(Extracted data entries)
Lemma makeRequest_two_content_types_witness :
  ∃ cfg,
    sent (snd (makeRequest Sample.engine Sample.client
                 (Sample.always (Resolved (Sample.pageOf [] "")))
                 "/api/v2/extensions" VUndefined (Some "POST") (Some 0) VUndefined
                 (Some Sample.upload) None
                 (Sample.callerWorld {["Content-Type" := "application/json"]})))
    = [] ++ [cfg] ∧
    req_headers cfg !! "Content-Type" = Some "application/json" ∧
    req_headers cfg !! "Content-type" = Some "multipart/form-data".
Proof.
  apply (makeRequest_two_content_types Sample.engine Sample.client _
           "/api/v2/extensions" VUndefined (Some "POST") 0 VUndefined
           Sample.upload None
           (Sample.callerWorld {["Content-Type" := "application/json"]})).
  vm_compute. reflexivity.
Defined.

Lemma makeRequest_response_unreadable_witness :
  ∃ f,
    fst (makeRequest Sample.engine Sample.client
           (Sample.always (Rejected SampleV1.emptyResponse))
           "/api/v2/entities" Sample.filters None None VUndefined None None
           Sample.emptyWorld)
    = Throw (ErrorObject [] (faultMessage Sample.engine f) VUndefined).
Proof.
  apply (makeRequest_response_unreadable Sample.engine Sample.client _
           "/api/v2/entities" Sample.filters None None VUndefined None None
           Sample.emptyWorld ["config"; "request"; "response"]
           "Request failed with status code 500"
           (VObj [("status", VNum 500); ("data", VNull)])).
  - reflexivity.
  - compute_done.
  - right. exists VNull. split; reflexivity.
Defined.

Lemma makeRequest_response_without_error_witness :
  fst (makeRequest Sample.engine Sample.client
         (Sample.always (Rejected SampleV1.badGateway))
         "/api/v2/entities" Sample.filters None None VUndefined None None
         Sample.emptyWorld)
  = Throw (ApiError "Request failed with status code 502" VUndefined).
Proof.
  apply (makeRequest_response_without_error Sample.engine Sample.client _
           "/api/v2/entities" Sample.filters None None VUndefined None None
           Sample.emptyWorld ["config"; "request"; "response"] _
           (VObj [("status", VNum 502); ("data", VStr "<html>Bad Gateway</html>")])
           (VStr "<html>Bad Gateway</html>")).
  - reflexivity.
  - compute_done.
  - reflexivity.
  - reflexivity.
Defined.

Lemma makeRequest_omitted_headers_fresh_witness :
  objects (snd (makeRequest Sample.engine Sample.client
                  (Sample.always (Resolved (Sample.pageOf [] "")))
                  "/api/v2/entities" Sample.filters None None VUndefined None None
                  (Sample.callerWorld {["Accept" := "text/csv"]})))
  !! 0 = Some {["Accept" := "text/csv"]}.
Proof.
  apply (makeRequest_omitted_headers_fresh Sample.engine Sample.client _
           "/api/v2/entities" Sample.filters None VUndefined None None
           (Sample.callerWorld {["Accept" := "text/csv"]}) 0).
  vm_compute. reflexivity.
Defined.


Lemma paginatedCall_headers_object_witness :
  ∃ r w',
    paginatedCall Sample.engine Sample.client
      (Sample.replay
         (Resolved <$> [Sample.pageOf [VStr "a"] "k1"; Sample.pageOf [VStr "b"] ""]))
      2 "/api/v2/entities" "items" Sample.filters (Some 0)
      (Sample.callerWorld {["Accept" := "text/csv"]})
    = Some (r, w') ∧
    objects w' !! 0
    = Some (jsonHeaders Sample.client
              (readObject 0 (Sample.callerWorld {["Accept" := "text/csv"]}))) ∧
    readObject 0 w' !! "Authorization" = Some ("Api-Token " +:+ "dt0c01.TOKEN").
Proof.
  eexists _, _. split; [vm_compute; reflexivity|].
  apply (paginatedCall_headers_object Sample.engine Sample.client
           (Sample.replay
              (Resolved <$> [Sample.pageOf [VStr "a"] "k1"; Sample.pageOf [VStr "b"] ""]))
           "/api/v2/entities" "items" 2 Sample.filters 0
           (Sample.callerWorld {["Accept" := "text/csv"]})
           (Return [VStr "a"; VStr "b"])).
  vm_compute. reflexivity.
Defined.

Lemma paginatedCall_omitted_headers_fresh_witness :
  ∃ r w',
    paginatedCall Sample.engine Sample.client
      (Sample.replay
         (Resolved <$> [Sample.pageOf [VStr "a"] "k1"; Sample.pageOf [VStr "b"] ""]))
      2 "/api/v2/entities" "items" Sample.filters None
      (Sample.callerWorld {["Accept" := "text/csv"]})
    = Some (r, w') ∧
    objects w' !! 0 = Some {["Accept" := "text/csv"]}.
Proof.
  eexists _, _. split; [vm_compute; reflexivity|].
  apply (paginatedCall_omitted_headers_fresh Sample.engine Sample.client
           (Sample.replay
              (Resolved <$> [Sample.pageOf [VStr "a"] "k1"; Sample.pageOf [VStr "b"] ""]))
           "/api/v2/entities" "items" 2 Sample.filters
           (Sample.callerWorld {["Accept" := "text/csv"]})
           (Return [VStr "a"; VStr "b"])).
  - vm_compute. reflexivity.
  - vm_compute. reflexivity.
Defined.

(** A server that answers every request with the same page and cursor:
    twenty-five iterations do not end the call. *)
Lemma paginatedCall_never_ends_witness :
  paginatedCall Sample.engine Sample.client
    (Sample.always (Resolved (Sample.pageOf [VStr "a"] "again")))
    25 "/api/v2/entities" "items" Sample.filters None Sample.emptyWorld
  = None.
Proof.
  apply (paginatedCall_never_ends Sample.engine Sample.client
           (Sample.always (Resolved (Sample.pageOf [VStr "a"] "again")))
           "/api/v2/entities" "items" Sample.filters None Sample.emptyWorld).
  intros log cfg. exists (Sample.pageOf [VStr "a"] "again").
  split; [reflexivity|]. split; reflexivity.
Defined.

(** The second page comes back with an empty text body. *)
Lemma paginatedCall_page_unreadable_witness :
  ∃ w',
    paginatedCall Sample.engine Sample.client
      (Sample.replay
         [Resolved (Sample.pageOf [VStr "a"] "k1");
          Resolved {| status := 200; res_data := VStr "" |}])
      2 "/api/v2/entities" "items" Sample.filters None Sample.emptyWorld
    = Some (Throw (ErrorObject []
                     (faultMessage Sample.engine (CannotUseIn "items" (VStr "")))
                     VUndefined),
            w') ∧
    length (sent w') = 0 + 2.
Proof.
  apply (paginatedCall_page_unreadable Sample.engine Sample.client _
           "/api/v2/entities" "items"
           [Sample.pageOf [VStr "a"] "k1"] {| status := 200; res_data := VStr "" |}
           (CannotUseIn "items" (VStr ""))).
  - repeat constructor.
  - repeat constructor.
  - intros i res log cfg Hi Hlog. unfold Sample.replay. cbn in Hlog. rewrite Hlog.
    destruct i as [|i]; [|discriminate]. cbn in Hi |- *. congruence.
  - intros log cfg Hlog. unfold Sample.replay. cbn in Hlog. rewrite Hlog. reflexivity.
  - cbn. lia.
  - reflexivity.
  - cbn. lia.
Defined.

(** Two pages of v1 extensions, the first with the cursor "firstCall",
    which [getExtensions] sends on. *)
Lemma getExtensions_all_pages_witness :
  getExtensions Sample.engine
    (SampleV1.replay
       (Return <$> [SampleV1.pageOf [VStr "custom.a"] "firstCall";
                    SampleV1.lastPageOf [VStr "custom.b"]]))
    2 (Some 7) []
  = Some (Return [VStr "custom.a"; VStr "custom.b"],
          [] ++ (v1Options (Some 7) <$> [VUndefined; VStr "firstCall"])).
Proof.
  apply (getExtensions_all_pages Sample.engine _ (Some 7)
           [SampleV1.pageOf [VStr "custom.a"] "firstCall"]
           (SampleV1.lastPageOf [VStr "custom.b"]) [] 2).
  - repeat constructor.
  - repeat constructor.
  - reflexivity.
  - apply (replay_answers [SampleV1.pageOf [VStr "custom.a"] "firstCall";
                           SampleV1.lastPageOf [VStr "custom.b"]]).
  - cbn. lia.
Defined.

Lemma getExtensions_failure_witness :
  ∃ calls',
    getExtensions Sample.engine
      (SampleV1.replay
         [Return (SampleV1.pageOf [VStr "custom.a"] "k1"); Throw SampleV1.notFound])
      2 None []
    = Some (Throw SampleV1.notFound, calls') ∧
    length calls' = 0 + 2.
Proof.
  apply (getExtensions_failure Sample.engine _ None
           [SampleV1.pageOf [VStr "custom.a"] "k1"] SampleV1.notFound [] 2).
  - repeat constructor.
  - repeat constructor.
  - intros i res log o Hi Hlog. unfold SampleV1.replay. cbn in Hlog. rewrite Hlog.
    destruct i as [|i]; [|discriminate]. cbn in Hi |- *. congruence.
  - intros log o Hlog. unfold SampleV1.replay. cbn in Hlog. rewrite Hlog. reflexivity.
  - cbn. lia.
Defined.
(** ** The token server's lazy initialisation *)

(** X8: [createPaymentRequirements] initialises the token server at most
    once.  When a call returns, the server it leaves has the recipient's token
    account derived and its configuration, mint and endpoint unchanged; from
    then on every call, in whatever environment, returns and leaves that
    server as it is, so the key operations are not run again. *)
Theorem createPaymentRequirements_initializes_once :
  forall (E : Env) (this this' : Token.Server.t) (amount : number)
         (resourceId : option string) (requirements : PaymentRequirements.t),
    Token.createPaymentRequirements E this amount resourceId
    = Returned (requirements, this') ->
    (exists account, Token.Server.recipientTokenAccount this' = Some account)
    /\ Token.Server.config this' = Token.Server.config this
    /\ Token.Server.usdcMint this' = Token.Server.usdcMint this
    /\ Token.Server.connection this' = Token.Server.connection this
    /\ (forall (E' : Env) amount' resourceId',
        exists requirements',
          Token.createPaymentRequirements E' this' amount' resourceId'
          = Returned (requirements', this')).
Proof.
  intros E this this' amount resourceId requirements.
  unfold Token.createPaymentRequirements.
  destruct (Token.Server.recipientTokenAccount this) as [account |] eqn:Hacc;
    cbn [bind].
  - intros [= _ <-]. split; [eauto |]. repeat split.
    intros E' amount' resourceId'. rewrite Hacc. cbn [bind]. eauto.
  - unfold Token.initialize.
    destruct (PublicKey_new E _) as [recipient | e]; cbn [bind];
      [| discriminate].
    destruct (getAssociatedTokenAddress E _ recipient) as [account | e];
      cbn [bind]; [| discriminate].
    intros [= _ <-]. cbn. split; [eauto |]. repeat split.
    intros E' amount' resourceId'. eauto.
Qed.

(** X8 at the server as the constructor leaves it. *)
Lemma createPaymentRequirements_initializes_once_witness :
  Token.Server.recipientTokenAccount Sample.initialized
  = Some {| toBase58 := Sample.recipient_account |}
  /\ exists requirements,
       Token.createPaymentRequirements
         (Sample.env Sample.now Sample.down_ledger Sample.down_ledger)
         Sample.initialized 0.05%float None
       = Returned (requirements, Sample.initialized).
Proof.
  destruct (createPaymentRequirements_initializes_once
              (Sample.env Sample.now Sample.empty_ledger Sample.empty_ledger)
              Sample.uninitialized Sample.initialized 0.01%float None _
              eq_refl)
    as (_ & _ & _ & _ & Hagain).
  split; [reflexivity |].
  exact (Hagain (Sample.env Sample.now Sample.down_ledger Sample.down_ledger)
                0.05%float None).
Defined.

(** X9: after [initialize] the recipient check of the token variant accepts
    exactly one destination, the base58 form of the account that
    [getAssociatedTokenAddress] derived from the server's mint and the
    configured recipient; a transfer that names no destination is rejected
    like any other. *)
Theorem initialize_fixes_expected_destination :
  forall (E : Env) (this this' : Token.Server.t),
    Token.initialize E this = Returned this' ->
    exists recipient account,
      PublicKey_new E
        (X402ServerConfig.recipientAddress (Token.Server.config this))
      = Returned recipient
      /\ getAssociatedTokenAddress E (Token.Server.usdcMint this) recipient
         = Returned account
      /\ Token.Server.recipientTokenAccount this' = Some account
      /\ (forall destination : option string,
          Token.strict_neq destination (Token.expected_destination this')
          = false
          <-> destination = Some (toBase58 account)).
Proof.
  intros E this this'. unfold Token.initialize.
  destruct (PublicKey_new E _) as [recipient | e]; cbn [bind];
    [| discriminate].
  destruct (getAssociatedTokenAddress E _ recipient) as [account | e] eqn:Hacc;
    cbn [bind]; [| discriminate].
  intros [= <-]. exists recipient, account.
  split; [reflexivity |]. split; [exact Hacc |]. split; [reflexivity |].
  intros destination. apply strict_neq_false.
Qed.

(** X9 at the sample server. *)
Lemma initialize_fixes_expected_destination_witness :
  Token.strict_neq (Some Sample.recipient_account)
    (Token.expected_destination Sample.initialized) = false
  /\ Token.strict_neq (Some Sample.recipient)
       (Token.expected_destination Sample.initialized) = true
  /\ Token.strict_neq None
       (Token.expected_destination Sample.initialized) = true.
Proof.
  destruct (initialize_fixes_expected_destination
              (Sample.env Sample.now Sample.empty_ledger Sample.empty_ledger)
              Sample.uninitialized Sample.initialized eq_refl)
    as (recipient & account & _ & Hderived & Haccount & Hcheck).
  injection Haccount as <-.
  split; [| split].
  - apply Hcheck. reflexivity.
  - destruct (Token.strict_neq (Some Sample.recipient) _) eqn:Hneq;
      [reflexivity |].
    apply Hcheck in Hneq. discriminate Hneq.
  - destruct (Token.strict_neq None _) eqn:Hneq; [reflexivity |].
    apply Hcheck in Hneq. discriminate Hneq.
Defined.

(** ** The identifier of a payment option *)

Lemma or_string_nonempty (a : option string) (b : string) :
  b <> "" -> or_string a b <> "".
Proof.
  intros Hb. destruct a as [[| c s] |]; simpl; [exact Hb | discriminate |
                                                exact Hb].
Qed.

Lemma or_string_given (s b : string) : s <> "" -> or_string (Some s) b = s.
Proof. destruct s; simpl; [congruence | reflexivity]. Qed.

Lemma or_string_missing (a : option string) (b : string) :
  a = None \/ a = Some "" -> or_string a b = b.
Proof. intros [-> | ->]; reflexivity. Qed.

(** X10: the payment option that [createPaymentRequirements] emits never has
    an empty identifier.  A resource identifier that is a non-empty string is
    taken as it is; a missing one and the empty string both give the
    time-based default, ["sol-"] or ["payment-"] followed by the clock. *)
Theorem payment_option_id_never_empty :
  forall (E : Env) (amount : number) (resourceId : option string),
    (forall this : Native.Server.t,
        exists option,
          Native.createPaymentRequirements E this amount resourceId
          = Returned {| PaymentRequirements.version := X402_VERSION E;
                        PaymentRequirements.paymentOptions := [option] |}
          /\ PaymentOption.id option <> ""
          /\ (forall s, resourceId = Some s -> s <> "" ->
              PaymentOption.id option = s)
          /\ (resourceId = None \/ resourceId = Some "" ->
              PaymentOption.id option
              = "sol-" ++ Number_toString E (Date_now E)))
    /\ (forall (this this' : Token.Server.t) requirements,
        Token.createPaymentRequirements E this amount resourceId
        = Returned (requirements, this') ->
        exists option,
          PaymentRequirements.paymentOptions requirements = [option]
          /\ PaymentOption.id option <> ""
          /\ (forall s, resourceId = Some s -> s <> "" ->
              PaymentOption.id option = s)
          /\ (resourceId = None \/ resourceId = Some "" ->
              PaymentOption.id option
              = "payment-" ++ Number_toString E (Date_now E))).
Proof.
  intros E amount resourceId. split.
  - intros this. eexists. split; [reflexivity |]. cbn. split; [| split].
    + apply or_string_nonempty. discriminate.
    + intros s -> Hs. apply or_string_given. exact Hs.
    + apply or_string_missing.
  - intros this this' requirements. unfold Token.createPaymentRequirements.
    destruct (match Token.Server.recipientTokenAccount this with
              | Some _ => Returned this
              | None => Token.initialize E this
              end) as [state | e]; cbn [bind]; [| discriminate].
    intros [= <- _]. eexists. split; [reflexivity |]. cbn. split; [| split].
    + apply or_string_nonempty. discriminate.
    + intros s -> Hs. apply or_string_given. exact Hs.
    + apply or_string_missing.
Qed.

» Action item:
Reproduce exactly every line between the line with "intros E amount resourceId. split." and the last line of the records above, both included.

» Response for this exercise:
  intros E amount resourceId. split.
  - intros this. eexists. split; [reflexivity |]. cbn. split; [| split].
    + apply or_string_nonempty. discriminate.
    + intros s -> Hs. apply or_string_given. exact Hs.
    + apply or_string_missing.
  - intros this this' requirements. unfold Token.createPaymentRequirements.
    destruct (match Token.Server.recipientTokenAccount this with
              | Some _ => Returned this
              | None => Token.initialize E this
              end) as [state | e]; cbn [bind]; [| discriminate].
    intros [= <- _]. eexists. split; [reflexivity |]. cbn. split; [| split].
    + apply or_string_nonempty. discriminate.
    + intros s -> Hs. apply or_string_given. exact Hs.
    + apply or_string_missing.
Qed.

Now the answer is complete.